Des mesures d’accompagnement
- Une marge de préférence de 30 % sera accordée aux PME.
- Les marchés publics inférieurs à Rs 30 millions seront réservés aux micros et petites entreprises.
- Les microentreprises seront autorisées à soumissionner pour des contrats allant jusqu’à 1 million de roupies sans exigence de chiffre d’affaires minimum.
- Présentation du projet de loi sur les contrats de construction pour soutenir les petits entrepreneurs dans leur fonds de roulement.
- Le montant dans le cadre du programme de remboursement des PME pour la participation aux foires internationales sera augmenté de 25 % à Rs 250 000.
- Extension du programme de remboursement aux PME rodriguaises participant aux foires commerciales.
- L’Industrial Finance Corporation of Mauritius (Equity) Ltd fournira un financement par actions, y compris des actions préférentielles, aux PME afin de les rendre éligibles pour le financement par crédit des banques commerciales.

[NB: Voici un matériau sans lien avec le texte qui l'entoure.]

(* ===== verification/DeskStates.v ===== *)
(** The ticket state machine and the service levels of the support desk:
    [src/src/support/state.go] and the pure part of [src/src/support/sla.go]. *)
From stdpp Require Import prelude strings list gmap.
From Stdlib Require Import ZArith Lia Ascii.
From S2P Require Import Prelude DeskModels.

(** * state.go *)

Definition StateDraft : string := "DRAFT".
Definition StateOpen : string := "OPEN".
Definition StateAssigned : string := "ASSIGNED".
Definition StateInProgress : string := "IN_PROGRESS".
Definition StateAwaitingUser : string := "AWAITING_USER".
Definition StateAwaitingAgent : string := "AWAITING_AGENT".
Definition StateResolved : string := "RESOLVED".
Definition StateClosed : string := "CLOSED".
Definition StateReopened : string := "REOPENED".

Definition PriorityLow : string := "LOW".
Definition PriorityNormal : string := "NORMAL".
Definition PriorityHigh : string := "HIGH".
Definition PriorityUrgent : string := "URGENT".

Definition ActorUser : string := "user".
Definition ActorAgent : string := "agent".
Definition ActorSystem : string := "system".

Definition allStates : list string :=
  [StateDraft; StateOpen; StateAssigned; StateInProgress; StateAwaitingUser; StateAwaitingAgent;
   StateResolved; StateClosed; StateReopened].

Definition allPriorities : list string := [PriorityLow; PriorityNormal; PriorityHigh; PriorityUrgent].

Record transition := mkTransition { From : string; To : string; Actors : list string }.

Definition transitions : list transition :=
  [mkTransition StateDraft StateOpen [ActorUser];
   mkTransition StateOpen StateAssigned [ActorAgent; ActorSystem];
   mkTransition StateAssigned StateInProgress [ActorAgent];
   mkTransition StateAssigned StateOpen [ActorAgent];
   mkTransition StateInProgress StateAwaitingUser [ActorAgent];
   mkTransition StateAwaitingUser StateAwaitingAgent [ActorUser];
   mkTransition StateAwaitingAgent StateAwaitingUser [ActorAgent];
   mkTransition StateAwaitingAgent StateInProgress [ActorAgent];
   mkTransition StateAssigned StateResolved [ActorAgent];
   mkTransition StateInProgress StateResolved [ActorAgent];
   mkTransition StateAwaitingUser StateResolved [ActorAgent];
   mkTransition StateAwaitingAgent StateResolved [ActorAgent];
   mkTransition StateResolved StateAwaitingAgent [ActorUser];
   mkTransition StateResolved StateClosed [ActorUser; ActorSystem];
   mkTransition StateClosed StateReopened [ActorUser];
   mkTransition StateReopened StateOpen [ActorSystem]].

Definition edgeKey (from to : string) : string := from +:+ String ">" to.

Definition buildTransitionIndex : gmap string transition :=
  foldl (λ idx t, <[edgeKey (From t) (To t) := t]> idx) ∅ transitions.

Definition transitionIndex : gmap string transition := buildTransitionIndex.

Definition States : list string := allStates.
Definition Priorities : list string := allPriorities.

Definition IsState (s : string) : bool := existsb (λ v, v =s s) allStates.
Definition IsPriority (p : string) : bool := existsb (λ v, v =s p) allPriorities.

Fixpoint rankIn (i : Z) (l : list string) (p : string) : Z :=
  match l with [] => 1 | v :: rest => if v =s p then i else rankIn (i + 1) rest p end.

Definition PriorityRank (p : string) : Z := rankIn 0 allPriorities p.

Definition IsOpenState (s : string) : bool :=
  existsb (λ v, s =s v)
    [StateOpen; StateAssigned; StateInProgress; StateAwaitingUser; StateAwaitingAgent; StateReopened].

Definition IsQueueState (s : string) : bool :=
  existsb (λ v, s =s v) [StateOpen; StateAssigned; StateInProgress; StateAwaitingAgent; StateReopened].

Definition CanTransition (from to actor : string) : bool :=
  match transitionIndex !! edgeKey from to with
  | None => false
  | Some t => existsb (λ a, a =s actor) (Actors t)
  end.

Definition NextStates (from actor : string) : list string :=
  sort_strings (To <$> List.filter
    (λ t, (From t =s from) && existsb (λ a, a =s actor) (Actors t)) transitions).

(** [TransitionError.Error]. *)
Definition transitionErrorText (from to : string) : string :=
  if negb (IsState from) || negb (IsState to) then "support: unknown ticket state"
  else "support: " +:+ from +:+ " cannot become " +:+ to.

(** * sla.go *)

Definition DefaultSLAPolicies : list SLAPolicy :=
  [mkSLAPolicy "" PriorityUrgent 60 240 80 true 0;
   mkSLAPolicy "" PriorityHigh 240 1440 80 true 0;
   mkSLAPolicy "" PriorityNormal 1440 4320 80 true 0;
   mkSLAPolicy "" PriorityLow 4320 10080 80 true 0].

Definition percentOf (elapsedSeconds allowanceMinutes : Z) : Z :=
  if allowanceMinutes <=? 0 then 0 else
  let elapsed := if elapsedSeconds <? 0 then 0 else elapsedSeconds in
  (elapsed *! 100) /! (allowanceMinutes *! 60).

Definition EvaluateSLA (t : Ticket) (p : SLAPolicy) (at_ : Z) : SLARisk :=
  if negb (sp_Enabled p) || (t_CreatedAt t <=? 0) || negb (IsOpenState (t_Status t))
  then mkSLARisk p 0 0 false false false "ok" else
  let escalateAt :=
    if (sp_EscalatePercent p <=? 0) || (100 <? sp_EscalatePercent p) then 80 else sp_EscalatePercent p in
  let response :=
    if 0 <? sp_FirstResponseMins p
    then percentOf ((if 0 <? t_FirstResponseAt t then t_FirstResponseAt t else at_) -! t_CreatedAt t)
           (sp_FirstResponseMins p)
    else 0 in
  let responseBreached := (0 <? sp_FirstResponseMins p) && (100 <=? response) in
  let resolution :=
    if 0 <? sp_ResolutionMins p then percentOf (at_ -! t_CreatedAt t) (sp_ResolutionMins p) else 0 in
  let resolutionBreached := (0 <? sp_ResolutionMins p) && (100 <=? resolution) in
  let worst := if response <? resolution then resolution else response in
  if responseBreached || resolutionBreached
  then mkSLARisk p response resolution responseBreached resolutionBreached true "breach"
  else if escalateAt <=? worst
  then mkSLARisk p response resolution responseBreached resolutionBreached true "warn"
  else mkSLARisk p response resolution responseBreached resolutionBreached false "ok".

(** In nanoseconds since 1970. *)
Definition SLADeadline (t : Ticket) (p : SLAPolicy) : Z * Z :=
  let created := t_CreatedAt t * 1000000000 in
  (created + sp_FirstResponseMins p *! 60000000000, created + sp_ResolutionMins p *! 60000000000).

(** * The table and the index agree *)

Fixpoint count_char (c : ascii) (s : string) : nat :=
  match s with
  | EmptyString => 0
  | String d s' => (if Ascii.eqb d c then 1 else 0) + count_char c s'
  end%nat.

Lemma count_char_app c a b : count_char c (a +:+ b) = (count_char c a + count_char c b)%nat.
Proof.
  induction a as [| d a IH]; [done |]. rewrite string_app_cons. cbn. rewrite IH. lia.
Qed.

Lemma Cut_app a b : count_char ">" a = 0%nat → Cut (a +:+ String ">" b) ">" = (a, b, true).
Proof.
  induction a as [| d a IH]; [done |]. rewrite string_app_cons. cbn.
  destruct (Ascii.eqb d ">"); [done |]. intros E. by rewrite IH.
Qed.

(** An edge key is read back in one way only. *)
Lemma edgeKey_inj from to from' to' :
  count_char ">" (edgeKey from to) = 1%nat → edgeKey from' to' = edgeKey from to →
  from' = from ∧ to' = to.
Proof.
  unfold edgeKey. intros Hc He.
  assert (count_char ">" (from' +:+ String ">" to') = 1%nat) as Hc' by (by rewrite He).
  rewrite count_char_app in Hc, Hc'. cbn in Hc, Hc'.
  assert (Cut (from' +:+ String ">" to') ">" = Cut (from +:+ String ">" to) ">") as E by (by f_equal).
  rewrite !Cut_app in E by lia. by simplify_eq.
Qed.

Definition drives (from to actor : string) (t : transition) : bool :=
  (From t =s from) && (To t =s to) && existsb (λ a, a =s actor) (Actors t).

Lemma index_lookup from to :
  transitionIndex !! edgeKey from to =
  List.find (λ t, (From t =s from) && (To t =s to)) transitions.
Proof.
  assert (∀ k, transitionIndex !! k =
    List.find (λ t, k =s edgeKey (From t) (To t)) (rev transitions)) as E.
  { intros k. unfold transitionIndex, buildTransitionIndex.
    induction transitions as [| t l IH] using rev_ind; [done |].
    rewrite foldl_app, rev_app_distr. cbn [foldl app rev List.find].
    destruct (String.eqb_spec k (edgeKey (From t) (To t))) as [-> | N];
      [by rewrite lookup_insert_eq | by rewrite lookup_insert_ne]. }
  rewrite E.
  assert (∀ t, t ∈ transitions → (edgeKey from to =s edgeKey (From t) (To t)) =
    (From t =s from) && (To t =s to)) as K.
  { intros t Ht. assert (count_char ">" (edgeKey (From t) (To t)) = 1%nat) as Hc.
    { clear E. revert t Ht. apply Forall_forall. repeat constructor. }
    destruct (String.eqb_spec (edgeKey from to) (edgeKey (From t) (To t))) as [He | Hn].
    - destruct (edgeKey_inj _ _ _ _ Hc He) as [-> ->]. by rewrite !seqb_refl.
    - destruct (String.eqb_spec (From t) from) as [<- |]; [| done].
      by destruct (String.eqb_spec (To t) to) as [<- |]. }
  cbn [rev transitions app List.find].
  rewrite !K by (apply list_elem_of_In; cbn; tauto). cbn [From To].
  repeat match goal with
  | |- context [?a =s from] => destruct (String.eqb_spec a from) as [<- |]; cbn [andb]
  | |- context [?a =s to] => destruct (String.eqb_spec a to) as [<- |]; cbn [andb]
  end; try done.
Qed.

Lemma find_drives from to actor l : NoDup ((λ t, (From t, To t)) <$> l) →
  existsb (drives from to actor) l =
  match List.find (λ t, (From t =s from) && (To t =s to)) l with
  | None => false
  | Some t => existsb (λ a, a =s actor) (Actors t)
  end.
Proof.
  induction l as [| t l IH]; cbn; [done |]. intros [Hn Hd]%NoDup_cons. unfold drives at 1.
  destruct (String.eqb_spec (From t) from) as [<- |]; cbn; [| by apply IH].
  destruct (String.eqb_spec (To t) to) as [<- |]; cbn; [| by apply IH].
  rewrite (IH Hd). destruct (List.find _ l) as [t' |] eqn:Ef; [| by rewrite orb_false_r].
  apply List.find_some in Ef as [Hin [H1%seqb_eq H2%seqb_eq]%andb_true_iff].
  destruct Hn. apply list_elem_of_fmap. exists t'. rewrite H1, H2. split; [done |]. by apply list_elem_of_In.
Qed.

(** The constant-time check agrees with the table it is built from: an actor
    may move a ticket from one state to another exactly when the table lists the
    edge with that actor, and the controls the workspace offers are exactly
    those moves, between states of the machine only. *)
Theorem transition_table (from to actor : string) :
  (CanTransition from to actor = existsb (drives from to actor) transitions) ∧
  (to ∈ NextStates from actor ↔ CanTransition from to actor = true) ∧
  (CanTransition from to actor = true → IsState from = true ∧ IsState to = true).
Proof.
  assert (CanTransition from to actor = existsb (drives from to actor) transitions) as E.
  { unfold CanTransition. rewrite index_lookup, find_drives; [done |].
    by apply (bool_decide_unpack _). }
  split; [done |]. rewrite E. split.
  - unfold NextStates. rewrite sort_strings_perm, list_elem_of_fmap, existsb_exists. split.
    + intros (t & -> & [Hin Ht]%list_elem_of_In%List.filter_In). exists t. split; [done |].
      unfold drives. apply andb_true_iff in Ht as [-> ->]. by rewrite seqb_refl.
    + intros (t & Hin & Ht). unfold drives in Ht. apply andb_true_iff in Ht as [[H1 H2]%andb_true_iff H3].
      apply seqb_eq in H2 as <-. exists t. split; [done |].
      apply list_elem_of_In, List.filter_In. by rewrite H1, H3.
  - rewrite existsb_exists. intros (t & Hin & Ht). unfold drives in Ht.
    apply andb_true_iff in Ht as [[H1%seqb_eq H2%seqb_eq]%andb_true_iff _]. subst.
    clear E. apply list_elem_of_In in Hin. revert t Hin. rewrite <-Forall_forall. by repeat constructor.
Qed.

(** Times of this century and the next ones, allowances up to ten million
    minutes: nothing wraps. *)
Definition sane_times (t : Ticket) (p : SLAPolicy) (at_ : Z) : Prop :=
  0 < t_CreatedAt t < 2 ^ 40 ∧ 0 ≤ t_FirstResponseAt t < 2 ^ 40 ∧ 0 ≤ at_ < 2 ^ 40 ∧
  0 < sp_FirstResponseMins p ≤ 10 ^ 7 ∧ 0 < sp_ResolutionMins p ≤ 10 ^ 7.

Lemma wrap_small z : - 2 ^ 62 ≤ z ≤ 2 ^ 62 → wrap64 z = z.
Proof. intros. apply wrap64_id. unfold in_int64, min_int64, max_int64. lia. Qed.

(** An allowance is used up when its minutes have passed. *)
Lemma percentOf_full e m : - 2 ^ 41 < e < 2 ^ 41 → 0 < m ≤ 10 ^ 7 →
  (100 <=? percentOf e m) = (m * 60 <=? e).
Proof.
  intros He Hm. unfold percentOf. replace (m <=? 0) with false by lia.
  destruct (Z.ltb_spec e 0) as [Hn | Hn].
  - rewrite (wrap_small (0 * 100)) by lia. rewrite (wrap_small (m * 60)) by lia.
    rewrite Z.quot_0_l, wrap_small by lia. lia.
  - rewrite (wrap_small (e * 100)), (wrap_small (m * 60)) by lia.
    rewrite Z.quot_div_nonneg by lia.
    assert (0 ≤ e * 100 / (m * 60) ≤ 2 ^ 48) as Hq.
    { split; [apply Z.div_pos; lia |]. apply Z.div_le_upper_bound; lia. }
    rewrite wrap_small by lia.
    destruct (Z.leb_spec (m * 60) e) as [H | H].
    + apply Z.leb_le, Z.div_le_lower_bound; lia.
    + apply Z.leb_gt, Z.div_lt_upper_bound; lia.
Qed.

(** A waiting ticket is in breach exactly when one of its two deadlines has
    passed: the answer is due by [SLADeadline]'s first instant (measured at the
    first reply once there is one), the resolution by the second; and a breach
    always escalates. *)
Theorem breach_is_deadline (t : Ticket) (p : SLAPolicy) (at_ : Z) :
  sp_Enabled p = true → IsOpenState (t_Status t) = true → sane_times t p at_ →
  let r := EvaluateSLA t p at_ in
  let answered := if 0 <? t_FirstResponseAt t then t_FirstResponseAt t else at_ in
  rk_ResponseBreached r = ((SLADeadline t p).1 <=? answered * 1000000000) ∧
  rk_ResolutionBreached r = ((SLADeadline t p).2 <=? at_ * 1000000000) ∧
  (rk_Level r = "breach" ↔ rk_ResponseBreached r || rk_ResolutionBreached r = true) ∧
  (rk_Level r ≠ "ok" ↔ rk_Escalate r = true).
Proof.
  intros Hp Ho (Hc & Hf & Ha & Hm1 & Hm2). unfold EvaluateSLA, SLADeadline. rewrite Hp, Ho. cbn zeta.
  replace (t_CreatedAt t <=? 0) with false by lia. cbn [negb orb fst snd].
  rewrite !(wrap_small (_ * 60000000000)) by lia.
  replace (0 <? sp_FirstResponseMins p) with true by lia.
  replace (0 <? sp_ResolutionMins p) with true by lia. cbn [andb].
  set (answered := if 0 <? t_FirstResponseAt t then t_FirstResponseAt t else at_).
  assert (0 ≤ answered < 2 ^ 40) by (unfold answered; case_match; lia).
  rewrite (wrap_small (answered - t_CreatedAt t)), (wrap_small (at_ - t_CreatedAt t)) by lia.
  rewrite !percentOf_full by lia.
  replace (sp_FirstResponseMins p * 60 <=? answered - t_CreatedAt t)
    with (t_CreatedAt t * 1000000000 + sp_FirstResponseMins p * 60000000000 <=? answered * 1000000000) by lia.
  replace (sp_ResolutionMins p * 60 <=? at_ - t_CreatedAt t)
    with (t_CreatedAt t * 1000000000 + sp_ResolutionMins p * 60000000000 <=? at_ * 1000000000) by lia.
  destruct (_ || _) eqn:Eb; [by cbn; rewrite ?Eb |].
  by destruct (_ <=? (if _ <? _ then _ else _)); cbn; rewrite ?Eb.
Qed.

Definition late_ticket : Ticket :=
  mkTicket "tkt_1" 7 "TKT-000001" "" "" "" PriorityHigh StateOpen 3 0 "" "" 0 0 0 1000 1000 1.

Lemma breach_is_deadline_witness :
  let p := mkSLAPolicy "" PriorityHigh 240 1440 80 true 0 in
  rk_ResponseBreached (EvaluateSLA late_ticket p 15400) = true ∧
  rk_ResponseBreached (EvaluateSLA late_ticket p 15400) =
    ((SLADeadline late_ticket p).1 <=? 15400 * 1000000000).
Proof.
  cbv zeta. split; [by vm_compute |].
  refine (proj1 (breach_is_deadline late_ticket (mkSLAPolicy "" PriorityHigh 240 1440 80 true 0) 15400
    _ _ _)); [done | done |]. repeat split; cbn; lia.
Defined.

(** A late first reply counts as a breach for as long as the ticket is open,
    although the field is documented as "with no agent reply". *)
Example late_reply_breaches :
  rk_ResponseBreached (EvaluateSLA (late_ticket {{ t_FirstResponseAt := 16000 }})
    (mkSLAPolicy "" PriorityHigh 240 1440 80 true 0) 17000) = true.
Proof. by vm_compute. Qed.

- Le ministère des Petites et Moyennes Entreprises (PME) et des Coopératives a prévu la mise en place d’un programme d’accompagnement visant à aider environ 120 PME à obtenir la certification « Made in Moris » au cours des trois prochaines années.
Ce que fait SME Mauritius pour soutenir les PME
- Au cours de l’exercice financier 2022-2023, 896 micros et petites et moyennes entreprises (MPME) ont obtenu les divers programmes proposés par SME Mauritius. Ces 896 bénéficiaires ont un chiffre d’affaires cumulé de Rs 2,7 milliards et emploient et cotisent la CSG pour un nombre total de 3 591 employés.
- Au cours des trois dernières années, dans le sillage de la Covid-19, SME Mauritius a soutenu 2 384 PME à travers des subventions directes. Ces bénéficiaires ont un chiffre d’affaires cumulé de Rs 7,8 milliards et emploient 10 607 personnes.
- 40 MPME sont enregistrées pour le Business Transformation Scheme introduit trois mois de cela.
- SME Mauritius a lancé le Greening Support Scheme qui permet aux PME d’adopter et d’acquérir des équipements économes en énergie, des systèmes d’énergie renouvelable et des mécanismes de recyclage.
- Pour l’exercice 2022-2023 à ce jour, SME Mauritius a formé 872 entrepreneurs. Jusqu’à présent, 28 % des nouveaux formés ont démarré leur entreprise, tandis que les autres en sont au stade de la planification.